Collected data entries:

——————

(** * CRMStore: the page script [static/js/app.js]

    A shallow embedding of the behaviours wired up by [init()]: theme
    persistence, the submit loading state, row-click navigation, the
    confirmation modal, the keyboard shortcuts and the debounced global
    search.  Every handler becomes a function on an explicit state; effects
    on the browser (navigation, form submission, network requests, timers)
    are recorded in that state. *)

From Stdlib Require Import NArith Ascii.
From stdpp Require Import base option list strings gmap.

(** ** JavaScript values the script manipulates *)

Module Js.

(** The double quote character, written with its code point. *)
Definition dq : string := String (ascii_of_nat 34) "".

(** Truthiness of a string value: only the empty string is falsy. *)
Definition truthy (s : string) : bool :=
  match s with "" => false | _ => true end.

(** [x || d] for a property that is [undefined] when absent. *)
Definition or_default (x : option string) (d : string) : string :=
  match x with
  | Some s => if truthy s then s else d
  | None => d
  end.

(** Template-literal coercion of a possibly [undefined] string. *)
Definition to_template (x : option string) : string :=
  match x with Some s => s | None => "undefined" end.

(** [String.prototype.toLowerCase] on the ASCII range; bytes outside it
    are kept (no non-ASCII letter lower-cases to an ASCII one that the
    script compares against). *)
Definition lower_ascii (c : ascii) : ascii :=
  let n := nat_of_ascii c in
  if (65 <=? n) && (n <=? 90) then ascii_of_nat (n + 32) else c.

Fixpoint toLowerCase (s : string) : string :=
  match s with
  | "" => ""
  | String c r => String (lower_ascii c) (toLowerCase r)
  end.

(** Exceptions a handler can raise. *)
Inductive exn : Type :=
| TypeError
| URIError
| SyntaxError
| Error (msg : string).

(** Completion of a block: normal with a value, or abrupt. *)
Inductive completion (A : Type) : Type :=
| Normal (a : A)
| Throw (e : exn).
Arguments Normal {A} a.
Arguments Throw {A} e.

Definition bind {A B} (c : completion A) (k : A → completion B) : completion B :=
  match c with
  | Normal a => k a
  | Throw e => Throw e
  end.

(** [try { body } catch (error) { handler }] *)
Definition try_catch {A} (body : completion A) (handler : exn → completion A)
  : completion A :=
  match body with
  | Normal a => Normal a
  | Throw e => handler e
  end.

(** *** DOM strings as UTF-16 code units

    [input.value] is a sequence of 16-bit code units; [length] counts
    them and [trim] inspects them one by one. *)
Abbreviation domstring := (list N).

(** WhiteSpace and LineTerminator code units (ECMAScript 12.2, 12.3). *)
Definition is_white (u : N) : bool :=
  (  (u =? 0x9) || (u =? 0xA) || (u =? 0xB) || (u =? 0xC) || (u =? 0xD)
  || (u =? 0x20) || (u =? 0xA0) || (u =? 0x1680)
  || ((0x2000 <=? u) && (u <=? 0x200A))
  || (u =? 0x2028) || (u =? 0x2029) || (u =? 0x202F) || (u =? 0x205F)
  || (u =? 0x3000) || (u =? 0xFEFF))%N.

Fixpoint trimStart (s : domstring) : domstring :=
  match s with
  | [] => []
  | u :: r => if is_white u then trimStart r else s
  end.

Definition trimEnd (s : domstring) : domstring := rev (trimStart (rev s)).

Definition trim (s : domstring) : domstring := trimEnd (trimStart s).

(** *** [encodeURIComponent] (ECMAScript 19.2.6.5, Encode) *)

Definition hex_digit (n : N) : ascii :=
  ascii_of_N (if (n <? 10)%N then 48 + n else 55 + n).

Definition percent (byte : N) : string :=
  String "%" (String (hex_digit (byte / 16)) (String (hex_digit (byte mod 16)) "")).

(** Characters left as they are: letters, digits and [-_.!~*'()]. *)
Definition unreserved (u : N) : bool :=
  (  ((0x41 <=? u) && (u <=? 0x5A)) || ((0x61 <=? u) && (u <=? 0x7A))
  || ((0x30 <=? u) && (u <=? 0x39))
  || (u =? 0x2D) || (u =? 0x5F) || (u =? 0x2E) || (u =? 0x21) || (u =? 0x7E)
  || (u =? 0x2A) || (u =? 0x27) || (u =? 0x28) || (u =? 0x29))%N.

(** UTF-8 octets of a code point, each percent-escaped. *)
Definition utf8_escaped (cp : N) : string :=
  (if cp <? 0x80 then percent cp
   else if cp <? 0x800 then
     percent (0xC0 + cp / 64) +:+ percent (0x80 + cp mod 64)
   else if cp <? 0x10000 then
     percent (0xE0 + cp / 4096) +:+ percent (0x80 + (cp / 64) mod 64)
     +:+ percent (0x80 + cp mod 64)
   else
     percent (0xF0 + cp / 262144) +:+ percent (0x80 + (cp / 4096) mod 64)
     +:+ percent (0x80 + (cp / 64) mod 64) +:+ percent (0x80 + cp mod 64))%N.

Definition is_lead (u : N) : bool := ((0xD800 <=? u) && (u <=? 0xDBFF))%N.
Definition is_trail (u : N) : bool := ((0xDC00 <=? u) && (u <=? 0xDFFF))%N.

(** A lone surrogate makes the call throw a URIError. *)
Fixpoint encodeURIComponent (s : domstring) : completion string :=
  match s with
  | [] => Normal ""
  | u :: r =>
      if unreserved u then
        bind (encodeURIComponent r) (λ t, Normal (String (ascii_of_N u) t))
      else if is_trail u then Throw URIError
      else if is_lead u then
        match r with
        | v :: r' =>
            if is_trail v then
              bind (encodeURIComponent r')
                (λ t, Normal (utf8_escaped
                                (0x10000 + (u - 0xD800) * 0x400 + (v - 0xDC00))%N
                              +:+ t))
            else Throw URIError
        | [] => Throw URIError
        end
      else bind (encodeURIComponent r) (λ t, Normal (utf8_escaped u +:+ t))
  end.

(** Code units are 16 bits wide. *)
Definition sixteen_bit (s : domstring) : Prop := Forall (λ u, (u < 0x10000)%N) s.

(** A string made of unreserved characters and percent signs only. *)
Fixpoint url_safe (s : string) : Prop :=
  match s with
  | "" => True
  | String c r => (c = "%"%char ∨ unreserved (N_of_ascii c) = true) ∧ url_safe r
  end.

(** A string of whitespace only. *)
Definition blank (s : domstring) : Prop := Forall (λ u, is_white u = true) s.

End Js.

(** ** The parts of the DOM the handlers read and write *)

Module Dom.

Record element := {
  tagName : string;                  (* upper case, as HTML reports it *)
  attributes : gmap string string;   (* content attributes *)
  classList : list string;
  disabled : bool;
  innerHTML : string;
  href : option string;              (* the [href] property, if the element has one *)
  type : option string;              (* the [type] property, if the element has one *)
}.

(** A reference to an element in the tree: the element and its ancestors,
    nearest first. *)
Record node := { self : element; ancestors : list element }.

Definition getAttribute (e : element) (name : string) : option string :=
  attributes e !! name.

Definition setAttribute (name value : string) (e : element) : element :=
  {| tagName := tagName e; attributes := <[name := value]> (attributes e);
     classList := classList e; disabled := disabled e;
     innerHTML := innerHTML e; href := href e; type := type e |}.

(** [dataset.camelCase] reflects the attribute [data-camel-case]. *)
Fixpoint kebab (s : string) : string :=
  match s with
  | "" => ""
  | String c r =>
      let n := nat_of_ascii c in
      if (65 <=? n) && (n <=? 90)
      then String "-" (String (Js.lower_ascii c) (kebab r))
      else String c (kebab r)
  end.

Definition dataset_attr (key : string) : string := "data-" +:+ kebab key.

Definition dataset (e : element) (key : string) : option string :=
  getAttribute e (dataset_attr key).

Definition set_dataset (key value : string) (e : element) : element :=
  setAttribute (dataset_attr key) value e.

(** [classList.add]: a token already present is not added again. *)
Definition classList_add (c : string) (e : element) : element :=
  {| tagName := tagName e; attributes := attributes e;
     classList := if bool_decide (c ∈ classList e) then classList e
                  else classList e ++ [c];
     disabled := disabled e; innerHTML := innerHTML e;
     href := href e; type := type e |}.

Definition set_disabled (b : bool) (e : element) : element :=
  {| tagName := tagName e; attributes := attributes e;
     classList := classList e; disabled := b; innerHTML := innerHTML e;
     href := href e; type := type e |}.

Definition set_innerHTML (h : string) (e : element) : element :=
  {| tagName := tagName e; attributes := attributes e;
     classList := classList e; disabled := disabled e; innerHTML := h;
     href := href e; type := type e |}.

(** [classList.remove] and [classList.contains]. *)
Definition classList_remove (c : string) (e : element) : element :=
  {| tagName := tagName e; attributes := attributes e;
     classList := filter (λ x, x ≠ c) (classList e);
     disabled := disabled e; innerHTML := innerHTML e;
     href := href e; type := type e |}.

Definition has_class (c : string) (e : element) : Prop := c ∈ classList e.

(** [classList.add] also rewrites the [class] attribute, which holds the
    tokens separated by spaces. *)
Definition classList_add_reflected (c : string) (e : element) : element :=
  let e' := classList_add c e in
  setAttribute "class" (String.concat " " (classList e')) e'.

(** The [disabled] property reflects the boolean attribute of that name. *)
Definition set_disabled_reflected (b : bool) (e : element) : element :=
  let e' := set_disabled b e in
  {| tagName := tagName e';
     attributes := if b then <["disabled" := ""]> (attributes e')
                   else delete "disabled" (attributes e');
     classList := classList e'; disabled := disabled e';
     innerHTML := innerHTML e'; href := href e'; type := type e' |}.

(** Void elements: their children are not rendered and [innerHTML] reads
    back empty whatever was assigned. *)
Definition void (e : element) : bool :=
  bool_decide (tagName e ∈ ["AREA"; "BASE"; "BR"; "COL"; "EMBED"; "HR"; "IMG";
                            "INPUT"; "LINK"; "META"; "SOURCE"; "TRACK"; "WBR"]).

(** Assignment to [innerHTML]: afterwards the field holds the markup the
    content was made from, and nothing for a void element. *)
Definition assign_innerHTML (h : string) (e : element) : element :=
  set_innerHTML (if void e then "" else h) e.

(** A type selector matches HTML elements by tag name. *)
Definition has_tag (tags : list string) (e : element) : bool :=
  bool_decide (tagName e ∈ tags).

(** [Element.closest]: the element itself or its nearest matching ancestor. *)
Fixpoint closest_from (sel : element → bool) (e : element) (ups : list element)
  : option node :=
  if sel e then Some {| self := e; ancestors := ups |}
  else match ups with
       | [] => None
       | p :: ups' => closest_from sel p ups'
       end.

Definition closest (sel : element → bool) (n : node) : option node :=
  closest_from sel (self n) (ancestors n).

(** [String.prototype.includes], as the [*=] attribute selector needs it. *)
Fixpoint includes (needle s : string) : bool :=
  String.prefix needle s
  || match s with
     | "" => false
     | String _ r => includes needle r
     end.

End Dom.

——————

> **WORK REQUIRED**
Of the entries above, repeat exactly the lines between the line with "attributes := if" and the line with "Definition closest (sel", inclusive, and no others.

> **WRITTEN SOLUTION**
     attributes := if b then <["disabled" := ""]> (attributes e')
                   else delete "disabled" (attributes e');
     classList := classList e'; disabled := disabled e';
     innerHTML := innerHTML e'; href := href e'; type := type e' |}.

(** Void elements: their children are not rendered and [innerHTML] reads
    back empty whatever was assigned. *)
Definition void (e : element) : bool :=
  bool_decide (tagName e ∈ ["AREA"; "BASE"; "BR"; "COL"; "EMBED"; "HR"; "IMG";
                            "INPUT"; "LINK"; "META"; "SOURCE"; "TRACK"; "WBR"]).

(** Assignment to [innerHTML]: afterwards the field holds the markup the
    content was made from, and nothing for a void element. *)
Definition assign_innerHTML (h : string) (e : element) : element :=
  set_innerHTML (if void e then "" else h) e.

(** A type selector matches HTML elements by tag name. *)
Definition has_tag (tags : list string) (e : element) : bool :=
  bool_decide (tagName e ∈ tags).

(** [Element.closest]: the element itself or its nearest matching ancestor. *)
Fixpoint closest_from (sel : element → bool) (e : element) (ups : list element)
  : option node :=
  if sel e then Some {| self := e; ancestors := ups |}
  else match ups with
       | [] => None
       | p :: ups' => closest_from sel p ups'
       end.

Definition closest (sel : element → bool) (n : node) : option node :=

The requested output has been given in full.